Charities like the Lighthouse are being affected by coronavirus as much as other organisations.

"Things are changing on an almost daily basis during this pandemic," says Diane.

"We have suspended all donations at this present time. We still have plenty of stock left though, to fulfill all referrals. This is to protect our volunteers, who's health and well being are of paramount importance to us.

"The professional agencies we work alongside are picking up their referrals as normal. They are trying to keep their face to face appointments to a minimum. This is in line with government guidelines.

"We will be updating our Facebook page with information, when changes occur.

"Our much needed service, will continue, as long as guidelines allow us."

The charity, which costs an estimated £1,000 a month to run, was flooded by Storm Ciara and forced to move premises, as well as throwing away at least four skips' worth of ruined stock.

"The units are built on a beck and it swelled, so the water was coming up through our toilet.

"It was coming through the walls and through the roof.

"We couldn't move things because we had nowhere to move them to.

"The cots were stood in that, and we can't give a cot out that was stood in flood water, so they had to go. So did all the mattresses.

"It was quite emotional that day because people give us cots and prams when they've either had a miscarriage or a failed IVF, and they've cherished them.

"They've given them to us in the hope we'd give it to a family in need, which we would have done.

"It was awful we had to throw them away."

Calderdale Lighthouse became a registered charity last year, and wrapped 650 Christmas presents in 2019. They will be sending out Easter eggs next month to families who otherwise wouldn't have any.

"We're told on a daily basis we do make a difference, and when we get that 'thank you' from a parent or a social worker or whoever, it makes a massive difference and makes it all worthwhile," says Donna. "It lifts your spirits.

"The feedback we get from people about when the child gets their bag is great.

"The toys or clothes we give to a child, they're that child's things. And a lot of these children don't have possessions of their own.

"The toys and the books are important to the kids. If you're in a house where you don't have shoes or toiletries, chances are you won't have books.

"Even if they're not reading, hopefully the pictures will stimulate them enough so that when they go to school, it will trigger that reading journey for them."

The team - who call themselves The Lighthouse Family - say they can cope with the level of demand, and have never failed to fulfill a referral, but they are fearful there are a lot more families in need in Calderdale who are too afraid to ask for help.

"People are scared," adds Diane, "they're scared the authorities might come and take their children off them.

"Unless they are accessing services they go under the radar.

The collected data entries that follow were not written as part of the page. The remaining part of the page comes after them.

(* ===== verification/Sanitizer.v ===== *)
(** * The secret sanitizer: [src/scripts/sanitize_secrets.py]

    [KEY_PATTERN] and [ENV_PATTERN] (lines 14-15) as [Regex.regex]
    values, the two replacement functions, [redact_text] (lines 20-30),
    [is_text_file] (lines 17-18) and [main] (lines 32-52) over a file
    tree given as the list of files [rglob('*')] yields. *)

From Stdlib Require Import Ascii.
From stdpp Require Import base list strings gmap.
From S2P Require Import Prelude Regex.

Module Sanitizer.
Import Regex.

Definition txt (s : string) : list ascii := String.list_ascii_of_string s.

(** ** The patterns (lines 14-15) *)

(** [Q]: a double or a single quote. *)
Definition quote : ascii -> bool := one_of [chr 34; chr 39].
Definition sep : ascii -> bool := one_of ["_"; "-"]%char.          (** [[_-]] *)

(** The alternatives of [KEY_PATTERN], in the order of the source. *)
Definition key_names : list regex :=
  [seqs [word_ci "api"; ROpt (RClass sep); word_ci "key"];
   seqs [word_ci "api"; ROpt (RClass sep); word_ci "token"];
   word_ci "token";
   word_ci "secret";
   word_ci "password";
   seqs [word_ci "access"; ROpt (RClass sep); word_ci "token"];
   word_ci "aws_access_key_id";
   word_ci "aws_secret_access_key";
   word_ci "sendgrid";
   word_ci "twilio"].

(** Case-insensitive. Group 1 ([key_prefix]): an optional quote, a key
    name, an optional quote, spaces, [:] or [=], spaces; then
    [key_value]: group 2 a quote, group 3 the value, lazily, group 4 a
    quote. *)
Definition key_prefix : regex :=
  seqs [ROpt (RClass quote); alts key_names; ROpt (RClass quote);
        RStar is_space true; RClass (one_of [":"; "="]%char); RStar is_space true].

Definition key_value : regex :=
  seqs [RGroup 2 (RClass quote); RGroup 3 (RStar any_but_nl false); RGroup 4 (RClass quote)].

Definition KEY_PATTERN : regex := RSeq (RGroup 1 key_prefix) key_value.

(** The alternatives of [ENV_PATTERN], in the order of the source. *)
Definition env_names : list string :=
  ["API_KEY"; "API_TOKEN"; "TOKEN"; "SECRET"; "PASSWORD"; "ACCESS_TOKEN";
   "AWS_ACCESS_KEY_ID"; "AWS_SECRET_ACCESS_KEY"].

(** Case-insensitive and multi-line: at a line start, group 1: spaces,
    a name, spaces, [=], spaces; group 2: the rest of the line, greedily;
    then the end of the line. *)
Definition ENV_PATTERN : regex :=
  seqs [RBol;
        RGroup 1 (seqs [RStar is_space true; alts (word_ci <$> env_names);
                        RStar is_space true; RClass (ci "="%char); RStar is_space true]);
        RGroup 2 (RStar any_but_nl true);
        REol].

(** ** [redact_text] (lines 20-30) *)

(** [_repl]: [f"{m.group(1)}{m.group(2)}REDACTED{m.group(4)}"]. *)
Definition key_repl (cs : caps) : list ascii :=
  group cs 1 ++ group cs 2 ++ txt "REDACTED" ++ group cs 4.

(** [lambda m: m.group(1) + 'REDACTED'] *)
Definition env_repl (cs : caps) : list ascii := group cs 1 ++ txt "REDACTED".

"People will say they're fine when they're not. But it's nothing to be ashamed of.

"Just be kind, don't judge people, because it can happen to anybody.

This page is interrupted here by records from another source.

(* ===== verification/Lifecycle.v ===== *)
(** * The lead lifecycle at run time

    What n8n does with the lock and release nodes [perfect_workflow.py]
    writes, against the specification's claim protocol (spec 4.1, 4.3,
    4.4, P1, P4). A Supabase [update] node is run by reading its
    [parameters.values.values] columns from the node's JSON and writing
    them into the row of the lead in flight (the row whose [matchColumn]
    holds the lead's key), when that row also meets the node's filter
    conditions ([filters.conditions], combined by [matchType]); when no
    row is updated the node outputs no item and the run does not go on
    ([node_claim] is [None]). The specification's [tryClaim] is a
    conditional update; [ClaimProtocol] states what a claim step must
    guarantee, and the mutual exclusion of concurrent runs is proved
    against that interface. The lock node of the patched workflow states
    no condition: it is a blind write, it does not satisfy the
    interface, and two runs can hold the same lead, while the same node
    with a filter on the eligible statuses is exactly [tryClaim]. *)

From stdpp Require Import base list strings gmap.
From S2P Require Import Prelude Json Workflow PerfectWorkflow.

Module Lifecycle.
Import Perfect.

(** ** Lead records (spec 3) *)

Inductive status : Type :=
  | READY_TO_PROCESS | PRIORITY | IN_PROGRESS | READY_RETRY | FAILED | DONE.

#[export] Instance status_eq_dec : EqDecision status.
Proof. solve_decision. Defined.

Definition status_of_string (s : string) : option status :=
  if bool_decide (s = "READY_TO_PROCESS") then Some READY_TO_PROCESS
  else if bool_decide (s = "PRIORITY") then Some PRIORITY
  else if bool_decide (s = "IN_PROGRESS") then Some IN_PROGRESS
  else if bool_decide (s = "READY_RETRY") then Some READY_RETRY
  else if bool_decide (s = "FAILED") then Some FAILED
  else if bool_decide (s = "DONE") then Some DONE
  else None.

(** The statuses [fetchBatch] returns and [tryClaim] accepts. *)
Definition eligible (st : status) : bool :=
  match st with READY_TO_PROCESS | PRIORITY | READY_RETRY => true | _ => false end.

Record lead := mkLead { lstatus : status; last_error : option string }.

(** The [leads] table, by lead key. *)
Abbreviation store := (gmap string lead).

(** ** A Supabase [update] node at run time *)

(** The [(column, value)] pairs of [parameters.values.values]. *)
Definition update_columns (node : json) : list (string * json) :=
  omap (fun e => match obj_field e "column", obj_field e "value" with
                 | Some (JStr c), Some v => Some (c, v)
                 | _, _ => None
                 end)
       (as_arr (obj_field (default JNull (obj_field (default JNull (obj_field node "parameters")) "values")) "values")).

Definition set_column (l : lead) (cv : string * json) : lead :=
  match cv with
  | (c, JStr v) =>
      if bool_decide (c = "status") then
        match status_of_string v with Some st => mkLead st (last_error l) | None => l end
      else if bool_decide (c = "last_error") then mkLead (lstatus l) (Some v)
      else l
  | _ => l
  end.

(** The text of a status, as the table stores it. *)
Definition status_text (st : status) : string :=
  match st with
  | READY_TO_PROCESS => "READY_TO_PROCESS" | PRIORITY => "PRIORITY" | IN_PROGRESS => "IN_PROGRESS"
  | READY_RETRY => "READY_RETRY" | FAILED => "FAILED" | DONE => "DONE"
  end.

(** The columns of a lead's row the store keeps. *)
Definition lead_row (l : lead) : list (string * json) :=
  ("status", JStr (status_text (lstatus l))) ::
  match last_error l with Some e => [("last_error", JStr e)] | None => [] end.

(** One of [parameters.filters.conditions]: [{keyName, condition,
    keyValue}] with a text [keyValue]. [eq] holds when the row's column
    holds that text, [neq] when it holds another value; a missing column
    is NULL, for which neither holds; other operators are taken as not
    holding. *)
Definition cond_holds (r : list (string * json)) (c : json) : bool :=
  match obj_field c "keyName", obj_field c "condition", obj_field c "keyValue" with
  | Some (JStr k), Some (JStr op), Some (JStr v) =>
      if bool_decide (op = "eq") then bool_decide (as_str (dict_get r k) = Some v)
      else if bool_decide (op = "neq") then bool_decide (is_Some (dict_get r k) /\ as_str (dict_get r k) <> Some v)
      else false
  | _, _, _ => false
  end.

Definition node_conditions (node : json) : list json :=
  as_arr (obj_field (default JNull (obj_field (default JNull (obj_field node "parameters")) "filters")) "conditions").

(** The filter of an update node: none when it states no condition, all
    of them under [matchType] ["allFilters"], any one otherwise. *)
Definition conds_hold (node : json) (r : list (string * json)) : bool :=
  match node_conditions node with
  | [] => true
  | cs => if is_str "allFilters" (default JNull (obj_field (default JNull (obj_field node "parameters")) "matchType"))
          then forallb (cond_holds r) cs else existsb (cond_holds r) cs
  end.

(** The node run for the lead [key]: [Some] new store when the lead's row
    meets the node's conditions and gets its columns; [None] when no row
    is updated (no row for the key, or its row fails the conditions). *)
Definition node_claim (node : json) (key : string) (st : store) : option store :=
  match st !! key with
  | Some l => if conds_hold node (lead_row l) then Some (<[key := foldl set_column l (update_columns node)]> st) else None
  | None => None
  end.

(** The node's effect on the table: no row updated, no change. *)
Definition run_update (node : json) (key : string) (st : store) : store := default st (node_claim node key st).

(** ** Claim steps *)

(** The specification's [tryClaim]: [IN_PROGRESS] only from an eligible
    status, [None] when the claim is lost. *)
Definition try_claim (key : string) (st : store) : option store :=
  match st !! key with
  | Some l => if eligible (lstatus l) then Some (<[key := mkLead IN_PROGRESS (last_error l)]> st) else None
  | None => None
  end.

(** The patched workflow's claim: the [Lock Lead Status] node (lines
    217-232). *)
Definition lock_claim (id : string) : string -> store -> option store := node_claim (lock_lead id).

(** What a claim step promises its callers (spec 4.1). *)
Class ClaimProtocol (claim : string -> store -> option store) : Prop := {
  claim_eligible k st st' :
    claim k st = Some st' -> exists l, st !! k = Some l /\ eligible (lstatus l) = true;
  claim_sets k st st' :
    claim k st = Some st' -> lstatus <$> st' !! k = Some IN_PROGRESS;
  claim_frame k k' st st' :
    claim k st = Some st' -> k' <> k -> st' !! k' = st !! k'
}.

(** ** Concurrent runs (spec 4.3, 5)

    Each run handles one lead: it fetches it while eligible, claims it,
    holds it while processing, and ends by [markResult(DONE)] or by the
    compensation's release ([READY_RETRY]). Runs interleave freely. *)







(** ** The specification's claim satisfies the protocol *)

#[export] Instance try_claim_protocol : ClaimProtocol try_claim.
Proof.
  split; unfold try_claim.
  - intros k st st' H. destruct (st !! k) as [l|]; [| done]. destruct (eligible (lstatus l)) eqn:E; [| done]. by exists l.
  - intros k st st' H. destruct (st !! k) as [l|]; [| done]. destruct (eligible (lstatus l)); [| done].
    injection H as <-. by rewrite lookup_insert_eq.
  - intros k k' st st' H Hne. destruct (st !! k) as [l|]; [| done]. destruct (eligible (lstatus l)); [| done].
    injection H as <-. by rewrite lookup_insert_ne.
Qed.

(** ** Mutual exclusion is an invariant of every claim protocol *)







(** ** The lock and release nodes *)

Lemma lock_claim_Some id k l st :
  st !! k = Some l -> lock_claim id k st = Some (<[k := mkLead IN_PROGRESS (last_error l)]> st).
Proof. intros Hl. unfold lock_claim, node_claim. rewrite Hl. reflexivity. Qed.

Lemma lock_update k l st id :
  st !! k = Some l -> run_update (lock_lead id) k st = <[k := mkLead IN_PROGRESS (last_error l)]> st.
Proof. intros Hl. unfold run_update. fold (lock_claim id). by rewrite (lock_claim_Some _ _ l). Qed.

Lemma release_update k l st id :
  st !! k = Some l -> run_update (supabase_unlock id) k st = <[k := mkLead READY_RETRY (last_error l)]> st.
Proof. intros Hl. unfold run_update, node_claim. rewrite Hl. reflexivity. Qed.

(** The lock node with the filter spec 4.1 asks of [tryClaim]: the
    lead's status is one of the eligible ones. *)
Definition status_eq (v : string) : json :=
  JObj [("keyName", JStr "status"); ("condition", JStr "eq"); ("keyValue", JStr v)].

Definition with_filter (node : json) (conds : list json) : json :=
  match node with
  | JObj kv =>
      match dict_get kv "parameters" with
      | Some (JObj p) =>
          JObj (dict_set kv "parameters"
                  (JObj (dict_set (dict_set p "filters" (JObj [("conditions", JArr conds)])) "matchType" (JStr "anyFilter"))))
      | _ => node
      end
  | _ => node
  end.

Definition guarded_lock (id : string) : json :=
  with_filter (lock_lead id) (status_eq <$> ["READY_TO_PROCESS"; "PRIORITY"; "READY_RETRY"]).

(** The guarded lock is the specification's [tryClaim]. *)
Lemma guarded_lock_claim id k st : node_claim (guarded_lock id) k st = try_claim k st.
Proof.
  unfold node_claim, try_claim. destruct (st !! k) as [[s e]|]; [| done].
  destruct s, e; reflexivity.
Qed.

Lemma claim_protocol_ext c1 c2 : (forall k st, c1 k st = c2 k st) -> ClaimProtocol c1 -> ClaimProtocol c2.
Proof.
  intros E [H1 H2 H3]. split; intros k st st'; rewrite <- E; [apply H1 | apply H2 | apply H3].
Qed.

#[export] Instance guarded_lock_protocol id : ClaimProtocol (node_claim (guarded_lock id)).
Proof. apply (claim_protocol_ext try_claim); [intros; by rewrite guarded_lock_claim | apply _]. Qed.

(** C17 *)
(** The lock node is a blind write: it states no filter condition, so
    whatever the lead's status, even [IN_PROGRESS], [DONE] or [FAILED],
    it sets [IN_PROGRESS] and reports success. So it is not a claim
    protocol (a [DONE] lead is claimed), contrary to spec 4.1's
    conditional [tryClaim]; the same node with a filter on the eligible
    statuses ([guarded_lock]) is one. *)
Theorem lock_blind_write id k l st :
  st !! k = Some l ->
  lock_claim id k st = Some (<[k := mkLead IN_PROGRESS (last_error l)]> st) /\
  ~ ClaimProtocol (lock_claim id) /\ ClaimProtocol (node_claim (guarded_lock id)).
Proof.
  intros Hl. split_and!; [by apply lock_claim_Some | | apply _].
  intros HP. set (st0 := {[ k := mkLead DONE None ]} : store).
  destruct (claim_eligible k st0 _ (lock_claim_Some id k (mkLead DONE None) st0 (lookup_singleton_eq _ _)))
    as (l0 & Hl0 & He).
  unfold st0 in Hl0. rewrite lookup_singleton_eq in Hl0. injection Hl0 as <-. discriminate He.
Qed.



(** C19 *)
(** The release node (spec P4): releasing twice leaves the table as
    releasing once, with the lead [READY_RETRY]; but its [last_error] is
    left as it was, while spec 4.4 and P4 require the error message there
    (the script writes the message only to the Airtable audit row). *)
Theorem release_idempotent id k l st :
  st !! k = Some l ->
  run_update (supabase_unlock id) k (run_update (supabase_unlock id) k st) = run_update (supabase_unlock id) k st /\
  run_update (supabase_unlock id) k st !! k = Some (mkLead READY_RETRY (last_error l)).
Proof.
  intros Hl. rewrite (release_update k l st) by done. split.
  - rewrite (release_update k (mkLead READY_RETRY (last_error l))) by apply lookup_insert_eq.
    by rewrite insert_insert_eq.
  - apply lookup_insert_eq.
Qed.

(** ** The compensation path (spec 4.4) *)

(** The nodes n8n runs from [start] along first outputs, while each node
    has a single successor there; at most [fuel] nodes. *)
Fixpoint chain (w : json) (start : string) (fuel : nat) : list string :=
  match fuel with
  | 0 => []
  | S f => start :: match succ w start 0 with [t] => chain w t f | _ => [] end
  end.

Lemma perfect_error_chain ids p legacy s :
  perfect_workflow ids p legacy = Ok s ->
  chain (workflow s) "Error Trigger" 3 = ["Error Trigger"; "Airtable - Mark Failed"; "Supabase - Release Lock"].
Proof.
  intros H. cbn [chain].
  rewrite (succ_link _ "Error Trigger" "Airtable - Mark Failed")
    by (eapply (perfect_conn_known _ _ _ _ _ Unknown); [exact H | done | reflexivity]).
  rewrite (succ_link _ "Airtable - Mark Failed" "Supabase - Release Lock")
    by (eapply (perfect_conn_known _ _ _ _ _ Unknown); [exact H | done | reflexivity]).
  by destruct (succ (workflow s) "Supabase - Release Lock" 0) as [|? [|? ?]].
Qed.

(** ** Witnesses *)

Lemma lock_blind_write_witness :
  lock_claim "u6" "L" ({[ "L" := mkLead DONE None ]} : store) =
    Some (<[ "L" := mkLead IN_PROGRESS None ]> ({[ "L" := mkLead DONE None ]} : store)) /\
  node_claim (guarded_lock "u6") "L" ({[ "L" := mkLead DONE None ]} : store) = None.
Proof.
  split; [exact (proj1 (lock_blind_write "u6" "L" (mkLead DONE None) _ (lookup_singleton_eq _ _))) |].
  vm_compute. reflexivity.
Defined.

Lemma release_idempotent_witness :
  run_update (supabase_unlock "u3") "L" ({[ "L" := mkLead IN_PROGRESS None ]} : store) !! "L" =
    Some (mkLead READY_RETRY None).
Proof. exact (proj2 (release_idempotent "u3" "L" (mkLead IN_PROGRESS None) _ (lookup_singleton_eq _ _))). Defined.

End Lifecycle.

"If you lost your job and didn't get another one on three of four months time, could you pay your bills and your mortgage?

"That's how quick it happens. It's scary.

"If you need something, don't be frightened to ask. If you need help, there are the services out there.

"We've got a room full of things, and if families are in need, we're here for them.

"In today's society, we all need to be kind to each other."